(** The result of [fill] once [generateData] has returned [x] in [w]. *)
Definition fill_epilogue (table : Table) (x : Exit * Z) : M S R (Exit * Z) :=
  after dbConnector table ;;; ret x.

Lemma emits_fill_prologue table reset :
  emits is_hook (fill_prologue table reset).
Proof.
  unfold fill_prologue, empty.
  assert (emits (S := S) (R := R) is_hook (before dbConnector table)).
  { eapply emits_weaken; [| apply emits_before]. by intros []. }
  destruct reset; frames; try by apply emits_await.
Qed.

Lemma terminates_fill_prologue table reset :
  terminates (fill_prologue table reset).
Proof.
  pose proof (terminates_executeAll (R := R) dbConnector).
  unfold fill_prologue, empty, before. destruct reset; frames.
Qed.

Lemma draws_nothing_fill_prologue table reset :
  draws_nothing (fill_prologue table reset).
Proof.
  assert (forall queries, draws_nothing (R := R) (executeAll dbConnector queries)).
  { induction queries; simpl; frames. }
  unfold fill_prologue, empty, before. destruct reset; frames.
Qed.

Lemma emits_fill_epilogue table x : emits is_hook (fill_epilogue table x).
Proof.
  unfold fill_epilogue. frames.
  eapply emits_weaken; [| apply emits_after]. by intros [].
Qed.

Lemma terminates_fill_epilogue table x : terminates (fill_epilogue table x).
Proof.
  pose proof (terminates_executeAll (R := R) dbConnector).
  unfold fill_epilogue, after. frames.
Qed.

Lemma fill_eq fuel table reset w :
  fill dbConnector Randomizer schema fuel table reset w =
  match fill_prologue table reset w with
  | (Ok _, w0) =>
      match generateData dbConnector Randomizer schema fuel table w0 with
      | (Ok x, w4) => fill_epilogue table x w4
      | (Throw msg, w4) => (Throw msg, w4)
      | (OutOfFuel, w4) => (OutOfFuel, w4)
      end
  | (Throw msg, w0) => (Throw msg, w0)
  | (OutOfFuel, w0) => (OutOfFuel, w0)
  end.
Proof.
  unfold fill, fill_prologue, fill_epilogue, bind.
  destruct (if reset then _ else _) as [[[] | msg |] w1]; [| done ..].
  destruct (console _ w1) as [[[] | msg |] w2]; [| done ..].
  destruct (before _ _ w2) as [[[] | msg |] w3]; done.
Qed.

Definition counted (table : Table) (a : reply Z) (s' : S) w : world S R :=
  World s' (rng w) (trace w ++ [CountLines (name table) a]).

Lemma generateData_eq fuel table w :
  generateData dbConnector Randomizer schema fuel table w =
  match countLines dbConnector table (db w) with
  | (Resolved n, s') =>
      batches dbConnector Randomizer schema fuel table (targetLines table n) ∅ n
        (counted table (Resolved n) s' w)
  | (Rejected msg, s') => (Throw msg, counted table (Rejected msg) s' w)
  end.
Proof.
  unfold generateData, bind, await.
  by destruct (countLines dbConnector table (db w)) as [[n | msg] s'].
Qed.

Lemma emits_batch table target fks cur :
  emits is_batch (batch dbConnector Randomizer schema table target fks cur).
Proof.
  unfold batch, getForeignKeyValues. frames.
  - eapply emits_weaken; [| apply emits_getForeignKeyValues_from]. by intros [].
  - apply synthesizes_emits, synthesizes_generateRows.
  - by apply emits_await.
Qed.

(** A property of the events of every batch that is run is a property of
    the events of the loop. *)
Lemma emits_batches (P : event -> Prop) fuel table target fks cur :
  (forall fks cur, cur < target ->
     emits P (batch dbConnector Randomizer schema table target fks cur)) ->
  emits P (batches dbConnector Randomizer schema fuel table target fks cur).
Proof.
  intros Hb. revert fks cur.
  induction fuel as [| fuel IH]; intros fks cur; simpl;
    destruct (Z.ltb_spec cur target); frames; auto.
Qed.

Lemma emits_generateData (P : event -> Prop) fuel table :
  (forall a, P (CountLines (name table) a)) ->
  (forall target fks cur, cur < target ->
     emits P (batch dbConnector Randomizer schema table target fks cur)) ->
  emits P (generateData dbConnector Randomizer schema fuel table).
Proof.
  intros Hc Hb. unfold generateData. frames.
  - by apply emits_await.
  - apply emits_batches; auto.
Qed.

+ + + + + + +

The response has to match the records above word for word.

(** The result of [fill] once [generateData] has returned [x] in [w]. *)
Definition fill_epilogue (table : Table) (x : Exit * Z) : M S R (Exit * Z) :=
  after dbConnector table ;;; ret x.

Lemma emits_fill_prologue table reset :
  emits is_hook (fill_prologue table reset).
Proof.
  unfold fill_prologue, empty.
  assert (emits (S := S) (R := R) is_hook (before dbConnector table)).
  { eapply emits_weaken; [| apply emits_before]. by intros []. }
  destruct reset; frames; try by apply emits_await.
Qed.

Lemma terminates_fill_prologue table reset :
  terminates (fill_prologue table reset).
Proof.
  pose proof (terminates_executeAll (R := R) dbConnector).
  unfold fill_prologue, empty, before. destruct reset; frames.
Qed.

Lemma draws_nothing_fill_prologue table reset :
  draws_nothing (fill_prologue table reset).
Proof.
  assert (forall queries, draws_nothing (R := R) (executeAll dbConnector queries)).
  { induction queries; simpl; frames. }
  unfold fill_prologue, empty, before. destruct reset; frames.
Qed.

Lemma emits_fill_epilogue table x : emits is_hook (fill_epilogue table x).
Proof.
  unfold fill_epilogue. frames.
  eapply emits_weaken; [| apply emits_after]. by intros [].
Qed.

Lemma terminates_fill_epilogue table x : terminates (fill_epilogue table x).
Proof.
  pose proof (terminates_executeAll (R := R) dbConnector).
  unfold fill_epilogue, after. frames.
Qed.

Lemma fill_eq fuel table reset w :
  fill dbConnector Randomizer schema fuel table reset w =
  match fill_prologue table reset w with
  | (Ok _, w0) =>
      match generateData dbConnector Randomizer schema fuel table w0 with
      | (Ok x, w4) => fill_epilogue table x w4
      | (Throw msg, w4) => (Throw msg, w4)
      | (OutOfFuel, w4) => (OutOfFuel, w4)
      end
  | (Throw msg, w0) => (Throw msg, w0)
  | (OutOfFuel, w0) => (OutOfFuel, w0)
  end.
Proof.
  unfold fill, fill_prologue, fill_epilogue, bind.
  destruct (if reset then _ else _) as [[[] | msg |] w1]; [| done ..].
  destruct (console _ w1) as [[[] | msg |] w2]; [| done ..].
  destruct (before _ _ w2) as [[[] | msg |] w3]; done.
Qed.

Definition counted (table : Table) (a : reply Z) (s' : S) w : world S R :=
  World s' (rng w) (trace w ++ [CountLines (name table) a]).

Lemma generateData_eq fuel table w :
  generateData dbConnector Randomizer schema fuel table w =
  match countLines dbConnector table (db w) with
  | (Resolved n, s') =>
      batches dbConnector Randomizer schema fuel table (targetLines table n) ∅ n
        (counted table (Resolved n) s' w)
  | (Rejected msg, s') => (Throw msg, counted table (Rejected msg) s' w)
  end.
Proof.
  unfold generateData, bind, await.
  by destruct (countLines dbConnector table (db w)) as [[n | msg] s'].
Qed.

Lemma emits_batch table target fks cur :
  emits is_batch (batch dbConnector Randomizer schema table target fks cur).
Proof.
  unfold batch, getForeignKeyValues. frames.
  - eapply emits_weaken; [| apply emits_getForeignKeyValues_from]. by intros [].
  - apply synthesizes_emits, synthesizes_generateRows.
  - by apply emits_await.
Qed.

(** A property of the events of every batch that is run is a property of
    the events of the loop. *)
Lemma emits_batches (P : event -> Prop) fuel table target fks cur :
  (forall fks cur, cur < target ->
     emits P (batch dbConnector Randomizer schema table target fks cur)) ->
  emits P (batches dbConnector Randomizer schema fuel table target fks cur).
Proof.
  intros Hb. revert fks cur.
  induction fuel as [| fuel IH]; intros fks cur; simpl;
    destruct (Z.ltb_spec cur target); frames; auto.
Qed.

Lemma emits_generateData (P : event -> Prop) fuel table :
  (forall a, P (CountLines (name table) a)) ->
  (forall target fks cur, cur < target ->
     emits P (batch dbConnector Randomizer schema table target fks cur)) ->
  emits P (generateData dbConnector Randomizer schema fuel table).
Proof.
  intros Hc Hb. unfold generateData. frames.
  - by apply emits_await.
  - apply emits_batches; auto.
Qed.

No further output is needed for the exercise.